I then regenerated the sendmail.cf file from the sendmail.mc file and restarted sendmail with the commands below.

m4 /etc/mail/sendmail.mc > /etc/mail/sendmail.cf
/etc/init.d/sendmail restart

[/network/email/spam/blocklists] permanent link

Thu, Feb 09, 2006 11:24 pm

Why Is Email From a Hotmail.Com or MSN.Com Account Rejected?

I have received reports from three users recently that email addressed to the users from either a hotmail.com or msn.com email address is not getting through. The reason is that the hotmail.com servers, which handle email from hotmail.com and msn.com accounts, are currently on the SORBS blacklist.

[ More Info ]

[/network/email/spam/blocklists] permanent link

Tue, Feb 07, 2006 10:05 pm

Lists of Blacklists

One way to combat spam at the email server level is to use blacklists, aka blocklists, which are lists of IP addresses of systems known to regularly transmit spam or at least to have recently transmitted spam. Various organizations and companies throughout the Internet create their own lists and then, frequently, to help other email server administrators combat spam, will provide access to those lists to others on a real-time basis.

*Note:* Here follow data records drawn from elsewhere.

(** The scan stops at an element that is closest among all the elements seen and
    unseen: beyond the first non-decreasing distance, distances only grow. *)
Lemma nice_scan_closest l w p y :
  descending y l = true -> 0 <= y < 2 ^ 31 -> 0 <= w < 2 ^ 31 ->
  exists k m, nice_scan l w p (Z.abs (y - w)) = p + Z.of_nat k
    /\ (y :: l) !! k = Some m /\ Forall (fun x => Z.abs (m - w) <= Z.abs (x - w)) (y :: l).
Proof.
  revert p y. induction l as [|x l IH]; intros p y Hd Hy Hw.
  { exists 0%nat, y. split; [simpl; lia|]. split; [done|]. repeat constructor. lia. }
  simpl in Hd. bool_cases. simpl. rewrite scan_delta by lia.
  destruct (Z.abs (y - w) <=? Z.abs (x - w)) eqn:E; bool_cases.
  - exists 0%nat, y. split; [lia|]. split; [done|]. constructor; [lia|]. constructor; [lia|].
    eapply Forall_impl; [by apply descending_below|]. simpl. lia.
  - destruct (IH (p + 1) x) as (k & m & E1 & E2 & E3); [done|lia|done|].
    exists (S k), m. split; [lia|]. split; [done|]. constructor; [|done].
    apply Forall_cons in E3 as [E3 _]. lia.
Qed.

(** The scan started at a table entry stops just after it. *)
Definition nice_table_ok (k : Z) : bool :=
  match array_get sched_prio_to_weight k with
  | Some v => (nice_scan sched_prio_to_weight v 0 INT_MAX - 1 =? k) && (2 <=? v) && (v <? 2 ^ 32)
  | None => false
  end.

Section ReadNice.
Context {P : PrioApi} {PL : PrioLaws P}.

(** [cpu_weight_nice_read_s64] finds the closest nice value: its early exit on
    the first growing distance loses nothing, for every group weight an [int]
    can hold, and the value returned is in the nice range. *)
Theorem cpu_weight_nice_read_closest shares n :
  NICE_WIDTH = 40 -> 0 <= scale_load_down shares < 2 ^ 31 ->
  cpu_weight_nice_read_s64 shares = n ->
  MIN_NICE <= n <= MAX_NICE /\
  exists m, sched_prio_to_weight !! Z.to_nat (n - MIN_NICE) = Some m /\
    forall x, x ∈ sched_prio_to_weight ->
      Z.abs (m - scale_load_down shares) <= Z.abs (x - scale_load_down shares).
Proof.
  intros Hnw Hs <-. unfold cpu_weight_nice_read_s64.
  set (w := scale_load_down shares) in *. rewrite prio_to_nice_spec.
  destruct (nice_scan_closest (tail sched_prio_to_weight) w 1 88761)
    as (k & m & E1 & E2 & E3); [done|lia|done|].
  assert (nice_scan sched_prio_to_weight w 0 INT_MAX = 1 + Z.of_nat k) as ->.
  { rewrite <- E1. change sched_prio_to_weight with (88761 :: tail sched_prio_to_weight).
    cbn [nice_scan tail]. rewrite scan_delta by lia. unfold INT_MAX.
    rewrite (proj2 (Z.leb_gt _ _)) by lia. done. }
  pose proof (lookup_lt_Some _ _ _ E2) as Hk. simpl in Hk.
  pose proof nice_width. split; [lia|]. exists m.
  replace (Z.to_nat _) with k by lia. split; [done|].
  intros x Hx. rewrite Forall_forall in E3. by apply E3.
Qed.

(** Writing a nice level to [cpu.weight.nice] and reading it back returns that
    level, for each of the 40 levels, when the fair class stores the shares it
    is given. *)
Theorem cpu_weight_nice_roundtrip sgss ain shares nice shares' :
  NICE_WIDTH = 40 -> (forall i, 0 <= i < 40 -> ain i 40 = i) ->
  (forall s v, sgss s v = (0, v)) ->
  MIN_NICE <= nice <= MAX_NICE ->
  cpu_weight_nice_write_s64 sgss ain shares nice = Some (0, shares') ->
  cpu_weight_nice_read_s64 shares' = nice.
Proof.
  intros Hnw Hain Hs Hn. unfold cpu_weight_nice_write_s64.
  rewrite (proj2 (Z.ltb_ge nice _)), (proj2 (Z.ltb_ge _ nice)) by lia. simpl.
  pose proof nice_width. rewrite nice_to_prio_spec, Hain by lia.
  replace (MAX_RT_PRIO + (nice - MIN_NICE) - MAX_RT_PRIO) with (nice - MIN_NICE) by lia.
  destruct (array_get _ _) as [w|] eqn:Ew; [|done]. simpl. rewrite Hs.
  intros [= <-]. unfold cpu_weight_nice_read_s64.
  pose proof (Zrange_all_spec 40 0 nice_table_ok eq_refl) as Htab.
  specialize (Htab (nice - MIN_NICE) ltac:(lia)). unfold nice_table_ok in Htab.
  rewrite Ew in Htab. bool_cases.
  rewrite scale_load_down_scale, prio_to_nice_spec by lia. lia.
Qed.

(** The comment of [cpu_weight_write_u64] holds: the conversion of a cgroup
    weight to shares and back preserves every weight of the range 1..10000. *)
Theorem cpu_weight_roundtrip sgss drc shares weight shares' :
  (forall x d, 0 <= x -> 0 < d -> drc x d = (x + d / 2) / d) ->
  (forall s v, sgss s v = (0, v)) ->
  cpu_weight_write_u64 sgss drc shares weight = (0, shares') ->
  cpu_weight_read_u64 drc shares' = weight.
Proof.
  intros Hdrc Hs. unfold cpu_weight_write_u64, cpu_weight_read_u64.
  unfold CGROUP_WEIGHT_MIN, CGROUP_WEIGHT_MAX, CGROUP_WEIGHT_DFL.
  destruct ((weight <? 1) || (10000 <? weight)) eqn:Hr; [intros [=]|].
  apply orb_false_iff in Hr as [Hr1 Hr2]. bool_cases. rewrite Hs. intros [= <-].
  rewrite !(wrapu_id 64 (weight * 1024)), (Hdrc (weight * 1024) 100) by lia.
  change (100 / 2) with 50.
  assert (2 <= (weight * 1024 + 50) / 100 < 2 ^ 32) as Hb.
  { split; [apply Z.div_le_lower_bound; lia|]. apply Z.div_lt_upper_bound; lia. }
  rewrite scale_load_down_scale, wrapu_id, Hdrc by lia. change (1024 / 2) with 512.
  pose proof (Z.div_mod (weight * 1024 + 50) 100 ltac:(lia)).
  pose proof (Z.mod_pos_bound (weight * 1024 + 50) 100 ltac:(lia)).
  symmetry. apply Z.div_unique with
    (r := (weight * 1024 + 50) / 100 * 100 + 512 - 1024 * weight); lia.
Qed.
End ReadNice.

Lemma cpu_weight_nice_read_closest_witness :
  let n := cpu_weight_nice_read_s64 (P := linux58_prio) (Z.shiftl 1000 10) in
  MIN_NICE <= n <= MAX_NICE /\
  exists m, sched_prio_to_weight !! Z.to_nat (n - MIN_NICE) = Some m /\
    forall x, x ∈ sched_prio_to_weight ->
      Z.abs (m - scale_load_down (Z.shiftl 1000 10)) <= Z.abs (x - scale_load_down (Z.shiftl 1000 10)).
Proof.
  apply (cpu_weight_nice_read_closest (P := linux58_prio) (Z.shiftl 1000 10));
    [reflexivity|vm_compute; split; congruence|reflexivity].
Defined.

Lemma cpu_weight_nice_roundtrip_witness :
  cpu_weight_nice_read_s64 (P := linux58_prio) (scale_load 3121) = -5.
Proof.
  apply (cpu_weight_nice_roundtrip (P := linux58_prio) (fun _ v => (0, v)) (fun i _ => i) 0 (-5));
    [reflexivity|reflexivity|reflexivity|vm_compute; split; congruence|vm_compute; reflexivity].
Defined.

Lemma cpu_weight_roundtrip_witness :
  cpu_weight_read_u64 (P := linux58_prio) (fun x d => (x + d / 2) / d) (scale_load 1034) = 101.
Proof.
  apply (cpu_weight_roundtrip (P := linux58_prio) (fun _ v => (0, v)) (fun x d => (x + d / 2) / d) 0 101);
    [reflexivity|reflexivity|vm_compute; reflexivity].
Defined.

To find out whether your IP address is on such a list or to see what lists you might use for your own email server, I've created a list of sites that provide links to multiple blocklists from one webpage and also my own list of sites.

[/network/email/spam/blocklists] permanent link

Mon, Feb 06, 2006 6:31 pm

SORBS Blocking Hotmail.Com and MSN.Com Email

I had reports from two users who were informed by inviduals using hotmail.com and msn.com addresses that mail was being rejected when sent to the users. The senders were not able to provide me with the reason for the email being rejected. When I used my own hotmail.com test account, I discovered that was because Hotmail hides that informaton from the Hotmail account holder by default, but Hotmail's settings can be changed to reveal the reason a message is rejected.

When I used my own test account, I found that email from hotmail.com and msn.com accounts was being rejected because the hotmail.com email servers are on a SORBS blocklist.

I resolved the problem by adding the relevant hotmail.com and msn.com email addresses to sendmail's /etc/mail/access file.